The question of maintaining or lifting the central bank’s prime rate mechanism dominated discussions on the first day of the 31st National Assembly (NA) Standing Committee session in Hanoi on Thursday, May 6.
|At the Viet A Bank counter. At the 31st session of the National Assembly (NA) Standing Committee that started in Hanoi on May 6, NA deputy chairman Nguyen Duc Kien said the prime rate should not be removed since it is an instrument to moderate the monetary market.|
The discussions centered around amendments to the laws governing the State Bank of Vietnam and Credit Institutions.
Some deputies said that the prime rate should not be maintained, arguing that that the SBV can control the monetary market by using other financial instruments, including rediscount interest rate or recapitalization interest rate, while credit organizations issue loans based on negotiable lending rates.
Only in case of sudden fluctuations in the monetary market can the central bank interfere and impose caps on lending rates, they said.
Meanwhile, some other deputies wanted the prime rate to be maintained as an instrument to ensure that “the State manages the monetary market” and to form “a basis for implementation of monetary-related regulations of the Civil Code and other legal regulations.”
Ha Van Hien, chairman of the NA Economics Committee, said: “It is not advisable to apply a common lending rate for both banking transactions and civil deals, since they are quite different in nature.”

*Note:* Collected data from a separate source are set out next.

(** * sync_one: a one-way directory mirror with an ignore-rule matcher

    Shallow embedding of [src/gitignore.hpp] (class [GitIgnore]) and of
    [src/sync.cpp] ([isIgnored], [syncFile], [collectRemovals], [mirror],
    [main]), followed by what can be proved about them.

    How the program is modelled:
    - [std::string] is [string] (a sequence of bytes), [size_t] is a [Z]
      reduced modulo [2^64], [std::string::npos] is [2^64 - 1].
    - [fs::path] below a root is the list of its components; [path::string()]
      joins them with the POSIX separator.
    - The destination tree is a finite map from relative paths to nodes; the
      source tree is the sequence of entries its recursive iterator yields
      and is not changed by a run (the two roots are taken to be disjoint,
      existing directories).  Only regular files and directories occur.
    - Code that can throw runs in a small state-and-exception monad; the state
      (destination tree and the lines written so far) survives a throw, so
      what happened before an abort can be observed.
    - Creating or removing an entry changes the modification time of the
      directory that holds it.
    - How moving the bytes inside [fs::copy_file] goes is decided by the
      environment ([io]): a failure to open either file leaves the
      destination as it was, a failure after that leaves it with the bytes
      that arrived.  The texts of the library's exceptions are the
      environment's too ([what]). *)

From Stdlib Require Import ZArith String Ascii List Bool Lia.
From stdpp Require Import base option list sorting gmap fin_maps.
(** [handler] of [concurrency/v2/main.go]. *)
Definition handler (e : env) (remoteAddr sizeParam : string) : list event :=
  let ip := extractIP remoteAddr in
  [EvPrintln ip; EvSupersede ip; EvRegister ip] ++
  let matrixSize := resolve_size sizeParam in
  if 2000 <? matrixSize then [EvAwaitCancel; EvWrite msg_cancelled_large]
  else EvStore ip matrixSize ::
       if negb (env_store_ok e)
       then [EvHttpError "Failed to store request info" 500]
       else compute_and_report e matrixSize.

(** [handler] of the earlier version kept without a file name
    ([src/unnamed/part_000]): the gate is tested on the raw [Atoi] result,
    the default is applied after it, and there is no database. *)
Definition handler_v1 (e : env) (remoteAddr sizeParam : string) : list event :=
  let ip := extractIP remoteAddr in
  [EvPrintln ip; EvSupersede ip; EvRegister ip] ++
  let '(matrixSize, err) := Atoi sizeParam in
  if 2000 <? matrixSize then [EvAwaitCancel; EvWrite msg_cancelled_large]
  else let matrixSize := if negb (err_nil err) || (matrixSize <=? 0) then 100 else matrixSize in
       compute_and_report e matrixSize.

(** The response body: what the handler wrote with [fmt.Fprintf]. *)
Fixpoint body (log : list event) : string :=
  match log with
  | [] => ""
  | EvWrite s :: t => s +:+ body t
  | _ :: t => body t
  end.

Definition writes (log : list event) : list string :=
  omap (λ ev, match ev with EvWrite s => Some s | _ => None end) log.

(* ------------------------------------------------------------------ *)
(** ** Concurrent requests: an interleaving semantics *)

(** Outcome reported by a handler goroutine. *)
Inductive outcome :=
  | OSuccess (size : Z)          (* matrix written *)
  | OCancelled                   (* "Request was cancelled" *)
  | OCancelledLarge              (* "Request was cancelled due to large number" *)
  | OStoreError.                 (* http.Error 500 *)

(** Program point of one [handler] goroutine. *)
Inductive phase :=
  | PArrived                     (* before [cancelPreviousRequest] *)
  | PSuperseded                  (* before registering its [cancel] *)
  | PGate                        (* blocked in [select { case <-ctx.Done() }] *)
  | PStore (size : Z)            (* calling [storeRequestInfo] *)
  | PCompute (size : Z)          (* generating and multiplying *)
  | PDone (o : outcome).
Lemma closure_sound (step : nat -> list nat) (fuel : nat) (front : list nat)
    (q : nat) :
  In q (closure step fuel front) ->
  exists n p, In p front /\ rounds step n p q.
Proof.
  revert front. induction fuel as [|fuel IH]; intros front H.
  - exists 0, q. split; [exact H | constructor].
  - cbn [closure] in H. apply in_app_or in H as [H | H].
    + exists 0, q. split; [exact H | constructor].
    + apply IH in H as (n & p' & Hp' & R).
      apply nodup_In in Hp'. apply in_flat_map in Hp' as (p & Hp & Hs).
      exists (S n), p. split; [exact Hp | econstructor; eauto].
Qed.

Lemma closure_complete (step : nat -> list nat) (fuel n : nat)
    (front : list nat) (p q : nat) :
  rounds step n p q -> n <= fuel -> In p front ->
  In q (closure step fuel front).
Proof.
  intros R. revert fuel front.
  induction R as [p | n p p' q Hs R IH]; intros fuel front Hn Hp.
  - destruct fuel; cbn [closure]; [exact Hp|].
    apply in_or_app. now left.
  - destruct fuel as [|fuel]; [lia|]. cbn [closure].
    apply in_or_app. right. apply IH; [lia|].
    apply nodup_In. apply in_flat_map. now exists p.
Qed.

(** Rounds that do not move can be left out: what is reached at all is
    reached in no more rounds than the distance. *)
Lemma rounds_short (step : nat -> list nat) (n p q : nat) :
  (forall x y, In y (step x) -> x <= y) ->
  rounds step n p q -> p <= q /\ exists m, m <= q - p /\ rounds step m p q.
Proof.
  intros Mono. induction 1 as [p | n p p' q Hs R (Hle & m & Hm & IH)].
  - split; [lia|]. exists 0. split; [lia | constructor].
  - assert (Hp := Mono _ _ Hs). split; [lia|].
    destruct (Nat.eq_dec p p') as [<- | Hne].
    + exists m. split; [lia | exact IH].
    + exists (S m). split; [lia | econstructor; eauto].
Qed.

Lemma step_char_In (f : ascii -> bool) (s : str) (i j : nat) :
  In j (step_char f s i)
  <-> exists x, nth_error s i = Some x /\ f x = true /\ j = S i.
Proof.
  unfold step_char. destruct (nth_error s i) as [x|].
  - destruct (f x) eqn:E; simpl.
    + split.
      * intros [<- | []]. now exists x.
      * intros (y & Hy & _ & ->). now left.
    + split; [intros [] | intros (y & Hy & Hf & _)].
      inversion Hy. congruence.
  - split; [intros [] | intros (y & Hy & _)]. discriminate.
Qed.

Lemma matches_bounds (ic : bool) (s : str) (r : regex) (i j : nat) :
  matches ic s r i j -> i <= j /\ (j <= length s \/ j = i).
Proof.
  induction 1;
    try match goal with
    | H : nth_error s ?i = Some _ |- _ =>
        assert (i < length s) by (apply nth_error_Some; congruence)
    end; lia.
Qed.
(** A loop that replaces each triple of [l] by its image, none of the
    images being itself in [l], replaces them all at once. *)
Lemma rewrite_loop (l : list triple) (g : graph) (n : nat) :
  (∀ t, t ∈ l → f t ∉ l) →
  foldl step (g, n) l
  = ((g ∖ list_to_set l) ∪ list_to_set (f <$> l), n + length l).
Proof.
  revert g n. induction l as [|t l IH]; intros g n Hfresh.
  - simpl. f_equal; [set_solver | lia].
  - simpl. rewrite step_eq. simpl. rewrite IH.
    + assert (f t ∉ l) by (intros ?; eapply Hfresh; [left | by right]).
      f_equal; [| lia]. unfold g_add, g_remove. set_solver.
    + intros t' Ht' Hin. eapply (Hfresh t'); [by right | by right].
Qed.

End RewriteLoop.

Lemma filter_none {A} (P : A → Prop) `{!∀ x, Decision (P x)} (l : list A) :
  (∀ x, x ∈ l → ¬ P x) → filter P l = [].
Proof.
  induction l as [|x l IH]; intros Hno; [done|].
  rewrite filter_cons. destruct (decide (P x)) as [HP|_].
  - exfalso. eapply Hno; [left | done].
  - apply IH. intros y Hy. apply Hno. by right.
Qed.

Lemma filter_as_list (P : triple → Prop) `{!∀ x, Decision (P x)} (g : graph) :
  filter P g = list_to_set (filter P (elements g)).
Proof.
  apply set_eq. intros t.
  rewrite elem_of_filter, elem_of_list_to_set, list_elem_of_filter, elem_of_elements.
  done.
Qed.

Lemma size_filter_elements (P : triple → Prop) `{!∀ x, Decision (P x)} (g : graph) :
  size (filter P g) = length (filter P (elements g)).
Proof.
  rewrite filter_as_list. apply size_list_to_set, NoDup_filter, NoDup_elements.
Qed.

(** ** The unsupported-datatype pass *)

Lemma XSD_string_supported : XSD_string ∈ OWL2_DATATYPE_URIS.
Proof. compute_done. Qed.

(** The allow-list is a closed set of 38 strings: proofs use it through
    membership facts, never by unfolding it. *)
Opaque OWL2_DATATYPE_URIS.

Lemma to_string_image_supported t : has_unsupported_datatype (to_string_image t) = false.
Proof.
  unfold has_unsupported_datatype, to_string_image. simpl.
  apply bool_decide_eq_false. intros Hn. apply Hn, XSD_string_supported.
Qed.

Lemma unsupported_pass_eq (g : graph) :
  deterministic_fix_unsupported_datatypes_to_string g
  = ((g ∖ filter (λ t, has_unsupported_datatype t) g)
       ∪ set_map to_string_image (filter (λ t : triple, has_unsupported_datatype t) g),
     size (filter (λ t : triple, has_unsupported_datatype t) g)).
Proof.
  unfold deterministic_fix_unsupported_datatypes_to_string.
  rewrite (rewrite_loop to_string_image).
  - rewrite size_filter_elements, filter_as_list. f_equal.
    apply set_eq. intros t. unfold set_map.
    rewrite !elem_of_union, !elem_of_difference, !elem_of_list_to_set,
      !list_elem_of_fmap.
    setoid_rewrite elem_of_elements. setoid_rewrite elem_of_list_to_set. done.
  - by intros acc [[s p] o].
  - intros t [Ht _]%list_elem_of_filter [Hi _]%list_elem_of_filter.
    rewrite to_string_image_supported in Hi. done.
Qed.

Lemma unsupported_literal s p lex dt lang :
  has_unsupported_datatype (s, p, Literal lex (Some dt) lang)
  ↔ dt ∉ OWL2_DATATYPE_URIS.
Proof. unfold has_unsupported_datatype. cbn [snd]. apply bool_decide_spec. Qed.

Lemma unsupported_inv t :
  has_unsupported_datatype t →
  ∃ s p lex dt lang, t = (s, p, Literal lex (Some dt) lang) ∧ dt ∉ OWL2_DATATYPE_URIS.
Proof.
  destruct t as [[s p] [i|b|lex [dt|] lang]]; unfold has_unsupported_datatype;
    cbn [snd]; intros Hb; [destruct Hb | destruct Hb | | destruct Hb].
  exists s, p, lex, dt, lang. split; [reflexivity|]. apply bool_decide_unpack in Hb. exact Hb.
Qed.

Lemma no_unsupported_filter (g : graph) :
  (∀ t, t ∈ g → has_unsupported_datatype t = false) →
  filter (λ t : triple, has_unsupported_datatype t) g = ∅.
Proof.
  intros Hnone. apply set_eq. intros t. rewrite elem_of_filter. split.
  - intros [Hb Hin]. rewrite (Hnone t Hin) in Hb. destruct Hb.
  - intros []%not_elem_of_empty.
Qed.

(** C7. Every literal whose datatype is outside the allow-list ends as an
    xsd:string literal with the same lexical form, and the literal it was is
    gone; every other triple (a literal without datatype or with an
    allow-listed one, or no literal at all) stays; nothing else appears; the
    count is the number of rewritten literals; and a graph without such
    literals is returned as it is, with count 0. The pass is a total
    function: it returns for every graph. *)
Theorem unsupported_datatypes_coerced (g : graph) :
  let g' := (deterministic_fix_unsupported_datatypes_to_string g).1 in
  let n := (deterministic_fix_unsupported_datatypes_to_string g).2 in
  (∀ s p lex dt lang,
      (s, p, Literal lex (Some dt) lang) ∈ g → dt ∉ OWL2_DATATYPE_URIS →
      (s, p, Literal lex (Some XSD_string) None) ∈ g'
      ∧ (s, p, Literal lex (Some dt) lang) ∉ g')
  ∧ (∀ s p o,
      (s, p, o) ∈ g →
      (∀ lex dt lang, o = Literal lex (Some dt) lang → dt ∈ OWL2_DATATYPE_URIS) →
      (s, p, o) ∈ g')
  ∧ (∀ t, t ∈ g' →
      (t ∈ g ∧ has_unsupported_datatype t = false)
      ∨ ∃ s p lex dt lang,
          t = (s, p, Literal lex (Some XSD_string) None)
          ∧ (s, p, Literal lex (Some dt) lang) ∈ g ∧ dt ∉ OWL2_DATATYPE_URIS)
  ∧ n = size (filter (λ t : triple, has_unsupported_datatype t) g)
  ∧ ((∀ t, t ∈ g → has_unsupported_datatype t = false) → g' = g ∧ n = 0).
Proof.
  intros g' n. subst g' n. rewrite unsupported_pass_eq. cbn [fst snd].
  split; [intros s p lex dt lang Hin Hdt; split | split; [|split; [|split]]].
  - apply elem_of_union_r, elem_of_map.
    exists (s, p, Literal lex (Some dt) lang). split; [reflexivity|].
    apply elem_of_filter. split; [|exact Hin]. apply unsupported_literal, Hdt.
  - intros [[_ Hn]%elem_of_difference | (t & Ht & _)%elem_of_map]%elem_of_union.
    + apply Hn, elem_of_filter. split; [|exact Hin]. apply unsupported_literal, Hdt.
    + unfold to_string_image in Ht. injection Ht as _ _ _ Hd. subst dt.
      apply Hdt, XSD_string_supported.
  - intros s p o Hin Hok. apply elem_of_union_l, elem_of_difference.
    split; [exact Hin|].
    intros [(s' & p' & lex & dt & lang & Heq & Hdt)%unsupported_inv _]%elem_of_filter.
    injection Heq as _ _ ->. eapply Hdt, Hok. reflexivity.
  - intros t [[Hin Hn]%elem_of_difference | (t0 & Ht & Hbad)%elem_of_map]%elem_of_union.
    + left. split; [exact Hin|].
      destruct (has_unsupported_datatype t) eqn:E; [|reflexivity].
      exfalso. apply Hn, elem_of_filter. rewrite E. split; [exact I | exact Hin].
    + right. apply elem_of_filter in Hbad as [Hbad Hin].
      apply unsupported_inv in Hbad as (s & p & lex & dt & lang & -> & Hdt).
      exists s, p, lex, dt, lang. rewrite Ht. split; [reflexivity|]. split; [exact Hin | exact Hdt].
  - reflexivity.
  - intros Hnone. rewrite (no_unsupported_filter g Hnone).
    split; [|by rewrite size_empty]. set_solver.
Qed.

The prime rate should apply only for civil deals and banks and credit organizations should be allowed to lend based on negotiable interest rates, he said.
Phung Quoc Hien disagreed, saying that it is unfair to apply the prime rate only for civil deals. “There is no reason why only banks are allowed to lend at high interest rates,” he said.
Disagreeing with removal of the prime rate, Tran The Vuong, head of the NA People’s Aspiration Committee, said if such a removal is made, the Civil Code’s provisions that ban usury must be amended.
All lending activities, no matter that they are carried out by banks or individuals, are civil deals, he said, emphasizing that the prime rate is an instrument that is designed to prevent usury.
Of the same view, Le Thi Thu Ba, chairwoman of the NA Justice Committee, said: “If the prime rate is removed, borrowers cannot afford loans at high interest rates and in case they have no other choice but to take very costly loans, they are unlikely to have the ability to repay lenders.”
After considering all opinions related to prime rate issue, NA deputy chairman Nguyen Duc Kien concluded that the prime rate should not be removed, since it is an instrument to moderate the monetary market.
“In the future, the prime rate should consist of a group of interest rates, not a single rate as at present,” he added.
The meeting also discussed some amendments to the Law on Credit Institutions.
One of the amendments related to the regulation that says, “All organizations or legal person that are not credit institutions are banned from carrying out banking transactions.” The suggested change would turn it into: “Except securities companies, all organizations or legal person that are not credit institutions are banned from carrying out banking transactions.”
The reason for the proposed change is that securities companies are engaged in some banking transactions, such as accepting deposits, and such transactions are provided for in the Law on Securities.